L’Association des Paralysés de France affirme que le Sénat « vote pour une France inaccessible » et critique la suppression du délai de 10 ans pour la mise en accessibilité des transports, la possibilité de dérogations économiques pour le cadre bâti et l’exclusion de nombreux commerces de l’obligation de mise en accessibilité. Le Comité National pour la Promotion Sociale des Aveugles et Amblyopes (C.N.P.S.A.A) déplore que les sénateurs soient allés « jusqu’à remettre en cause des acquis importants obtenus en première lecture », regrettant également l’obstruction gouvernementale face à certaines initiatives parlementaires; le Comité constate la suppression de la garantie des droits acquis au titre de l’actuelle allocation compensatrice, l’absence d’amélioration du calcul de la retraite anticipée et le refus d’introduire l’audiodescription dans les programmes télévisés. L’Unapei regrette quant à elle un accroissement de la complexité administrative des démarches et des droits à prestations; l’Union dénonce la parité de représentation des personnes par des associations gestionnaires et non gestionnaires. Le Mouvement des Sourds de France, pour sa part, semble soulagé que la Langue des signes française soit encore sauvée, insistant sur le fait que ce soit la personne qui puisse choisir de la présenter lors d’un examen ou d’un concours. La Fédération nationale des infirmiers s’oppose à ce que des actes de soins puissent être effectués par des tierce- personnes dûment formées au titre d’une Délégation de soins; l’Association Française contre les Myopathies approuve cette mesure, rappelant qu’elle garantit les personnes vis à vis du grief d’exercice illégal de la médecine, ajoutant qu’il « n’est pas pensable qu’il puisse être utilisé pour alimenter des revendications catégorielles ».

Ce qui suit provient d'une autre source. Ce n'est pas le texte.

(** The tags of a kind of a mesh object are as many as its rows. *)
Lemma tags_match_lookup (blocks : gmap string (list (list Z)))
    (by_kind : gmap string (list Z)) (k : string) (c : list (list Z))
    (t : list Z) :
  tags_match blocks by_kind = true ->
  blocks !! k = Some c -> by_kind !! k = Some t ->
  length c = length t.
Proof.
  unfold tags_match. intros H Hc Ht.
  rewrite forallb_forall in H. specialize (H (k, t)).
  cbn [fst snd] in H. rewrite Hc in H. apply Nat.eqb_eq, H.
  apply list_elem_of_In, elem_of_map_to_list. exact Ht.
Qed.

Lemma source_aligned (m : SourceMesh) (key k : string)
    (by_kind : gmap string (list Z)) (c : list (list Z)) (t : list Z) :
  src_cell_data m !! key = Some by_kind ->
  src_cell_blocks m !! k = Some c ->
  by_kind !! k = Some t ->
  length c = length t.
Proof.
  intros Hd Hc Ht. pose proof (src_aligned m) as H. unfold aligned in H.
  rewrite forallb_forall in H. specialize (H (key, by_kind)).
  cbn [snd] in H. eapply tags_match_lookup; [apply H | exact Hc | exact Ht].
  apply list_elem_of_In, elem_of_map_to_list. exact Hd.
Qed.

(** The check of the constructor on the mappings [create_mesh] passes:
    one block, one array. *)
Lemma consistent_single (k key : string) (c : list (list Z)) (t : list Z) :
  consistent {[k := c]} {[key := [t]]} = (length t =? length c)%nat.
Proof.
  unfold consistent. rewrite !map_to_list_singleton.
  cbn [forallb fmap list_fmap snd lengths_match].
  now rewrite !andb_true_r.
Qed.

(** What the constructor returns has passed the check. *)
Lemma Mesh_Ok (pts : list (list float64))
    (cs cd : gmap string (list (list Z))) (w w' : world) (l : loc) :
  Mesh pts cs cd w = (Ok l, w') ->
  consistent cs cd = true /\
  heap w' !! l
    = Some (ObjOutput {| points := pts; cells := cs; cell_data := cd |}).
Proof.
  unfold Mesh. destruct (consistent cs cd); [|discriminate].
  unfold alloc. intros [= <- <-]. split; [reflexivity|].
  cbn [heap]. now apply list_lookup_middle.
Qed.

Lemma Mesh_rejects (pts : list (list float64))
    (cs cd : gmap string (list (list Z))) (w : world) :
  consistent cs cd = false -> Mesh pts cs cd w = (Raise ValueError, w).
Proof. intros H. unfold Mesh. now rewrite H. Qed.

(** With both lookups done, [create_mesh] is the call of the
    constructor on the points, the block and the tags. *)
Lemma create_mesh_constructs (w : world) (l : loc) (m : SourceMesh)
    (k : string) (pz : bool) (c : list (list Z))
    (d : gmap string (list Z)) (t : list Z) :
  heap w !! l = Some (ObjSource m) ->
  src_cell_blocks m !! k = Some c ->
  src_cell_data m !! "gmsh:physical" = Some d ->
  d !! k = Some t ->
  create_mesh l k pz w =
  Mesh (if pz then first_two_columns (src_points m) else src_points m)
       {[k := c]} {["name_to_read" := [t]]} w.
Proof.
  intros H Hc Hd Ht.
  unfold create_mesh, get_cells_type, get_cell_data, get_points, bind,
    deref_source, ret, raise.
  rewrite H, Hc, H, Hd, Ht.
  destruct pz; rewrite H;
    match goal with
    | |- context [Mesh ?pts ?cs ?cd w] =>
        destruct (Mesh pts cs cd w) as [[l1|e] w1]; reflexivity
    end.
Qed.

Lemma create_mesh_run (w : world) (l : loc) (m : SourceMesh)
    (k : string) (pz : bool) :
  heap w !! l = Some (ObjSource m) ->
  create_mesh l k pz w =
  match extract m k pz with
  | Ok o => alloc (ObjOutput o) w
  | Raise e => (Raise e, w)
  end.
Proof.
  intros H.
  unfold create_mesh, extract, get_cells_type, get_cell_data, get_points,
    Mesh, bind, deref_source, ret, raise.
  rewrite H.
  destruct (src_cell_blocks m !! k) as [c|] eqn:Hc; [|reflexivity].
  rewrite H.
  destruct (src_cell_data m !! "gmsh:physical") as [d|] eqn:Hd;
    [|reflexivity].
  destruct (d !! k) as [t|] eqn:Ht; [|reflexivity].
  rewrite consistent_single, (source_aligned m _ _ _ _ _ Hd Hc Ht),
    Nat.eqb_refl.
  destruct pz; rewrite H; reflexivity.
Qed.

(** On a reference that is not a source mesh, [create_mesh] raises and
    leaves the world as it is. *)
Lemma create_mesh_not_source (w : world) (l : loc) (k : string) (pz : bool) :
  (forall m, heap w !! l <> Some (ObjSource m)) ->
  create_mesh l k pz w = (Raise (TypeError l), w).
Proof.
  intros H.
  unfold create_mesh, get_cells_type, bind, deref_source.
  destruct (heap w !! l) as [[m|o]|] eqn:E; [|reflexivity..].
  now destruct (H m).
Qed.

Lemma call_create_mesh_run (w : world) (l : loc) (m : SourceMesh)
    (k : string) (pz : bool) :
  heap w !! l = Some (ObjSource m) ->
  call_create_mesh l k pz w =
  match extract m k pz with
  | Ok o =>
      (Ok (length (heap w)),
       {| heap := heap w ++ [ObjOutput o]; disk := disk w;
          unwritable := unwritable w;
          trace := trace w ++ [EvCreateMesh k pz] |})
  | Raise e =>
      (Raise e,
       {| heap := heap w; disk := disk w; unwritable := unwritable w;
          trace := trace w ++ [EvCreateMesh k pz] |})
  end.
Proof.
  intros H. unfold call_create_mesh, bind, log.
  rewrite (create_mesh_run _ l m) by exact H.
  destruct (extract m k pz); reflexivity.
Qed.

Lemma meshio_read_run (w : world) (p : string) :
  meshio_read p w =
  match disk w !! p with
  | Some (MshFile m) =>
      (Ok (length (heap w)),
       {| heap := heap w ++ [ObjSource m]; disk := disk w;
          unwritable := unwritable w; trace := trace w ++ [EvRead p] |})
  | _ =>
      (Raise (ReadError p),
       {| heap := heap w; disk := disk w; unwritable := unwritable w;
          trace := trace w ++ [EvRead p] |})
  end.
Proof.
  unfold meshio_read, bind, log, alloc. simpl.
  destruct (disk w !! p) as [[m| |]|]; reflexivity.
Qed.

Lemma meshio_write_run (w : world) (p : string) (l : loc) (o : OutputMesh) :
  heap w !! l = Some (ObjOutput o) ->
  meshio_write p l w =
  if decide (p ∈ unwritable w)
  then (Raise (WriteError p),
        {| heap := heap w; disk := disk w; unwritable := unwritable w;
           trace := trace w ++ [EvWrite p o] |})
  else (Ok tt,
        {| heap := heap w; disk := <[p := XdmfFile o]> (disk w);
           unwritable := unwritable w;
           trace := trace w ++ [EvWrite p o] |}).
Proof.
  intros H. unfold meshio_write, bind, deref_output, log. rewrite H. simpl.
  destruct (decide (p ∈ unwritable w)); reflexivity.
Qed.

(** ** Runs of main *)

Lemma prune_flag (d : Z) : (if (d =? 2)%Z then true else false) = (d =? 2)%Z.
Proof. now destruct (d =? 2)%Z. Qed.

(** The part of [main_body] that follows the choice of the two cell
    kinds, from the world reached by the read. *)
Lemma selected_Run (args : Namespace) (fs : gmap string file)
    (ro : gset string) (m : SourceMesh) (kb kv : string)
    (r : result unit) (w' : world) :
  PyStr.endswith (mesh_full_path args) ".msh" = true ->
  PyStr.endswith (output_full_path args) ".xdmf" = true ->
  fs !! mesh_full_path args = Some (MshFile m) ->
  selects (deg args) kb kv ->
  (let* (line_mesh, triangle_mesh) :=
     (let* line_mesh := call_create_mesh 0 kb (mesh_dim args =? 2)%Z in
      let* triangle_mesh := call_create_mesh 0 kv (mesh_dim args =? 2)%Z in
      ret (line_mesh, triangle_mesh)) in
   let* _ := meshio_write (output_full_path args) triangle_mesh in
   let* _ :=
     meshio_write
       (PyStr.replace (output_full_path args) ".xdmf" "_facet.xdmf")
       line_mesh in
   print "Mesh conversion is done.")
    {| heap := [ObjSource m]; disk := fs; unwritable := ro;
       trace := [EvRead (mesh_full_path args)] |} = (r, w') ->
  Run args fs ro r w'.
Proof.
  intros Hin Hout Hfs Hsel. set (pz := (mesh_dim args =? 2)%Z).
  unfold bind. rewrite (call_create_mesh_run _ 0 m) by reflexivity.
  cbn [heap disk unwritable trace app length].
  destruct (extract m kb pz) as [line|e] eqn:Eb;
    [|intros [= <- <-]; eapply Run_boundary_fails; eassumption].
  rewrite (call_create_mesh_run _ 0 m) by reflexivity.
  cbn [heap disk unwritable trace app length].
  destruct (extract m kv pz) as [tri|e] eqn:Ev;
    [|intros [= <- <-]; eapply Run_volume_fails; eassumption].
  cbn [ret]. rewrite (meshio_write_run _ _ 2 tri) by reflexivity.
  cbn [heap disk unwritable trace app length].
  destruct (decide (output_full_path args ∈ ro)) as [Hro|Hro];
    [intros [= <- <-]; eapply Run_first_write_fails; eassumption|].
  rewrite (meshio_write_run _ _ 1 line) by reflexivity.
  cbn [heap disk unwritable trace app length].
  destruct (decide (PyStr.replace (output_full_path args) ".xdmf"
                                  "_facet.xdmf" ∈ ro)) as [Hro'|Hro'];
    intros [= <- <-];
    [eapply Run_second_write_fails | eapply Run_done]; eassumption.
Qed.

Lemma main_body_Run (args : Namespace) (fs : gmap string file)
    (ro : gset string) :
  Run args fs ro (fst (main_body args (boot fs ro)))
                 (snd (main_body args (boot fs ro))).
Proof.
  destruct (main_body args (boot fs ro)) as [r w'] eqn:E.
  cbn [fst snd]. revert E.
  unfold main_body. rewrite prune_flag.
  unfold bind at 1.
  destruct (PyStr.endswith (mesh_full_path args) ".msh") eqn:Hin;
    [|intros [= <- <-]; apply Run_bad_input; exact Hin].
  cbn [negb ret]. unfold bind at 1.
  destruct (PyStr.endswith (output_full_path args) ".xdmf") eqn:Hout;
    [|intros [= <- <-]; apply Run_bad_output; assumption].
  cbn [negb ret]. unfold bind at 1. rewrite meshio_read_run.
  cbn [boot heap disk unwritable trace app length].
  destruct (fs !! mesh_full_path args) as [f|] eqn:Hfs;
    [destruct f as [m| |]|];
    try (intros [= <- <-]; apply Run_read_fails; try assumption;
         intros m'; congruence).
  destruct (deg args =? 1)%Z eqn:Hd1; [|destruct (deg args =? 2)%Z eqn:Hd2].
  - apply Z.eqb_eq in Hd1.
    apply (selected_Run args fs ro m "line" "triangle"); try assumption.
    rewrite Hd1. constructor.
  - apply Z.eqb_eq in Hd2.
    apply (selected_Run args fs ro m "line3" "triangle6"); try assumption.
    rewrite Hd2. constructor.
  - unfold bind at 1. cbn [raise]. intros [= <- <-].
    apply Run_bad_deg; try assumption; lia.
Qed.

Lemma main_run (argv : cli) (w : world) :
  main argv w =
  match parse_args argv with
  | Ok args => main_body args w
  | Raise e => (Raise e, w)
  end.
Proof. unfold main, bind, lift. now destruct (parse_args argv). Qed.

(** What argparse guarantees about a namespace it returns. *)
Lemma parse_args_Ok (argv : cli) (args : Namespace) :
  parse_args argv = Ok args ->
  opt_mesh_full_path argv = Some (mesh_full_path args) /\
  opt_output_full_path argv = Some (output_full_path args) /\
  mesh_dim args = default 2%Z (opt_mesh_dim argv) /\
  deg args = default 1%Z (opt_deg argv) /\
  (mesh_dim args = 2 \/ mesh_dim args = 3)%Z /\
  (deg args = 1 \/ deg args = 2)%Z.
Proof.
  unfold parse_args, in_choices.
  destruct (opt_mesh_full_path argv) as [i|]; [|discriminate].
  destruct (opt_output_full_path argv) as [o|]; [|discriminate].
  destruct (_ && _) eqn:E; [|discriminate].
  intros [= <-]. cbn [mesh_full_path output_full_path mesh_dim deg].
  apply andb_prop in E as [E1 E2]. cbn [existsb] in E1, E2.
  repeat split; lia.
Qed.

Lemma parse_args_Raise (argv : cli) (e : exn) :
  parse_args argv = Raise e -> e = SystemExit 2.
Proof.
  unfold parse_args.
  destruct (opt_mesh_full_path argv) as [i|]; [|now intros [= <-]].
  destruct (opt_output_full_path argv) as [o|]; [|now intros [= <-]].
  destruct (_ && _); [discriminate | now intros [= <-]].
Qed.

(** Case analysis on the way the run of [main_body] ends. *)
Ltac run_cases args fs ro :=
  let HR := fresh "HR" in
  pose proof (main_body_Run args fs ro) as HR;
  destruct (main_body args (boot fs ro)) as [? ?];
  cbn [fst snd] in *; destruct HR.

(** The cases of a membership in a call history that is written out. *)
Ltac in_trace H :=
  cbn [trace boot] in H;
  repeat (apply elem_of_cons in H as [H|H]);
  [..|apply elem_of_nil in H; contradiction];
  try discriminate H.
(** * ietfdata.tools.participants: the participant database

    A shallow embedding of [src/ietfdata/tools/participants.py]: the
    [Participant] record, the [ParticipantDB] resolver built on it, and
    the properties of lookup, merge and persistence.

    Python objects are mutable and compared by identity ([Participant]
    defines neither [__eq__] nor [__hash__]), so the embedding keeps an
    object store: a [Participant] lives at an address ([ref]) of the
    store, and the database's index and people set hold addresses. *)

From Stdlib Require Import ZArith String Ascii DecimalString DecimalZ.
From stdpp Require Import base option list gmap strings sorting.

Local Open Scope string_scope.
Local Open Scope Z_scope.
#[local] Set Warnings "-clear-no-such-hyp".

(** ** Exceptions *)

Inductive exn :=
  | RuntimeError (msg : string)
  | KeyError
  | ValueError
  | RecursionError.

Inductive result (A : Type) :=
  | Ok (a : A)
  | Raise (e : exn).
Arguments Ok {A} a.
Arguments Raise {A} e.

#[global] Instance result_ret : MRet result := @Ok.
#[global] Instance result_bind : MBind result := fun A B f r =>
  match r with
  | Ok a => f a
  | Raise e => Raise e
  end.

Definition isNone {A} (o : option A) : bool :=
  match o with None => true | Some _ => false end.

(** ** Participant *)

(** [Dict[str, List[str]]]: a Python dict keeps insertion order, and its
    keys are unique. *)
Definition dict := list (string * list string).

Record Participant := mkParticipant {
  person_id : option string;
  identifiers : dict
}.

(** The (type, value) pairs of a dict, in the order of the nested loops
    [for ident_type in d: for ident_value in d[ident_type]]. *)
Definition items (d : dict) : list (string * string) :=
  d ≫= fun tv => pair tv.1 <$> tv.2.

Fixpoint dict_add (t v : string) (d : dict) : dict :=
  match d with
  | [] => [(t, [v])]
  | (t', vs) :: d' =>
      if decide (t' = t)
      then (t', if decide (v ∈ vs) then vs else (vs ++ [v])%list) :: d'
      else (t', vs) :: dict_add t v d'
  end.

Definition add_identifier (ident_type ident_value : string) (p : Participant)
  : Participant :=
  mkParticipant (person_id p) (dict_add ident_type ident_value (identifiers p)).

Definition dict_count (d : dict) : nat :=
  foldl (fun count tv => (count + length tv.2)%nat) 0%nat d.

Definition num_idents (p : Participant) : nat := dict_count (identifiers p).

(** ** The object store *)

(** Addresses of the store (a notation, so that the lemmas on lists and
    sets of [nat] apply as they are). *)
Abbreviation ref := nat.

(** [Participant(person_id)]: a fresh object with no identifiers. *)
Definition Participant_init (person_id : option string) : Participant :=
  mkParticipant person_id [].

(** Reading through a reference.  Every reference a Python program holds
    is to a live object; [people_closed] below states it for the
    people set, and the default is never observed there. *)
Definition deref (h : list Participant) (r : ref) : Participant :=
  default (Participant_init None) (h !! r).

(** [self.merge_into(other)]: every identifier of [self] is added to
    [other], then [self.identifiers = {}]. *)
Definition store_merge_into (self other : ref) (h : list Participant)
  : list Participant :=
  let h' := foldl (fun h tv => alter (add_identifier tv.1 tv.2) other h)
                  h (items (identifiers (deref h self))) in
  alter (fun p => mkParticipant (person_id p) []) self h'.

(** ** ParticipantDB *)

Record ParticipantDB := mkDB {
  pid : Z;
  idents : gmap string (gmap string ref);
  people : gset ref;
  objs : list Participant
}.

Definition set_pid (n : Z) (db : ParticipantDB) : ParticipantDB :=
  mkDB n (idents db) (people db) (objs db).
Definition set_idents (ix : gmap string (gmap string ref)) (db : ParticipantDB)
  : ParticipantDB :=
  mkDB (pid db) ix (people db) (objs db).
Definition set_people (s : gset ref) (db : ParticipantDB) : ParticipantDB :=
  mkDB (pid db) (idents db) s (objs db).
Definition set_objs (h : list Participant) (db : ParticipantDB) : ParticipantDB :=
  mkDB (pid db) (idents db) (people db) h.

(** [ParticipantDB()] with [path = None]. *)
Definition db_empty : ParticipantDB := mkDB 0 ∅ ∅ [].

(** [self.idents[t][v]], when both keys are present. *)
Definition idx_get (ix : gmap string (gmap string ref)) (t v : string)
  : option ref :=
  ix !! t ≫= fun m => m !! v.

(** [v in self.idents[t]] (at every use [t] is a key of [self.idents]). *)
Definition value_in (ix : gmap string (gmap string ref)) (t v : string) : bool :=
  bool_decide (is_Some (idx_get ix t v)).

(** [self.idents[t][v] = r] (at every use [t] is a key of [self.idents]). *)
Definition idx_set (t v : string) (r : ref) (ix : gmap string (gmap string ref))
  : gmap string (gmap string ref) :=
  <[t := <[v := r]> (default ∅ (ix !! t))]> ix.

(** [if not t in self.idents: self.idents[t] = {}] *)
Definition ensure_type (t : string) (ix : gmap string (gmap string ref))
  : gmap string (gmap string ref) :=
  match ix !! t with
  | None => <[t := ∅]> ix
  | Some _ => ix
  end.

Definition index_person (db : ParticipantDB) (t v : string) : result ref :=
  match idx_get (idents db) t v with
  | Some r => Ok r
  | None => Raise KeyError
  end.

(** [person.add_identifier(t, v)] on the object at [r]. *)
Definition db_add_identifier (r : ref) (t v : string) (db : ParticipantDB)
  : ParticipantDB :=
  set_objs (alter (add_identifier t v) r (objs db)) db.

Definition merge_into (self other : ref) (db : ParticipantDB) : ParticipantDB :=
  set_objs (store_merge_into self other (objs db)) db.

Definition repoint (from_person to_person r : ref) : ref :=
  if decide (r = from_person) then to_person else r.

Definition update_refs (from_person to_person : ref) (db : ParticipantDB)
  : ParticipantDB :=
  set_idents
    ((fun m : gmap string ref => repoint from_person to_person <$> m)
       <$> idents db) db.

(** [self.people.remove(r)]: [KeyError] when [r] is not a member. *)
Definition people_remove (r : ref) (db : ParticipantDB) : result ParticipantDB :=
  if decide (r ∈ people db)
  then Ok (set_people (people db ∖ {[r]}) db)
  else Raise KeyError.

(** The three lines shared by the two creating branches of
    [person_with_identifier]: [person = Participant()],
    [person.add_identifier(t, v)], [self.people.add(person)]. *)
Definition create_person (t v : string) (db : ParticipantDB)
  : ref * ParticipantDB :=
  let r := length (objs db) in
  (r, set_people ({[r]} ∪ people db)
        (set_objs (objs db ++ [add_identifier t v (Participant_init None)])%list db)).

Definition person_with_identifier (ident_type ident_value : string)
    (db : ParticipantDB) : ref * ParticipantDB :=
  match idents db !! ident_type with
  | None =>
      let '(person, db) := create_person ident_type ident_value db in
      (person,
       set_idents (<[ident_type := <[ident_value := person]> ∅]> (idents db)) db)
  | Some m =>
      match m !! ident_value with
      | None =>
          let '(person, db) := create_person ident_type ident_value db in
          (person,
           set_idents (<[ident_type := <[ident_value := person]> m]> (idents db)) db)
      | Some person => (person, db)
      end
  end.

Definition replaced_by : string := "replaced_by".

Le Conseil National Consultatif des Personnes Handicapées en appelle au Président de la République afin qu’il s’oppose à la représentation à parité des personnes handicapées par des associations gestionnaires et non gestionnaires. Cette disposition voulue, portée, par le Sénateur Nicolas About est en revanche saluée par le Collectif des Démocrates Handicapés, qui dénonce toutefois « une loi sans budget et anti- démocratique » malgré quelques progrès, telle « la récupération des subventions publiques aux entreprises handiphobes ». Le C.D.H estime que le texte « ne garantit pas aux personnes une complète autonomie et une pleine participation à la vie de la cité ». Un collectif de 25 associations mené par l’Association Pour Adultes et Jeunes Handicapés condamne l’introduction d’une restriction à l’intégration scolaire lorsque ce choix provoque des troubles qui perturbent la communauté des élèves; ces organisations affirment que les sénateurs « légalisent l’exclusion et la stigmatisation accentuant le recul de la France par rapport aux autres pays européens » et appellent à un « sursaut citoyen ». Enfin, le Club Gauche et Handicap se félicite du rejet du texte par l’ensemble des Sénateurs de gauche et dénonce « une véritable régression, notamment en matière d’éducation et d’accessibilité »; il brocarde l’état du chantier initié par le Président de la République : « C’est le sens familier du mot chantier qu’il faut retenir : celui d’un lieu de désordre, d’imprécision et de confusion ».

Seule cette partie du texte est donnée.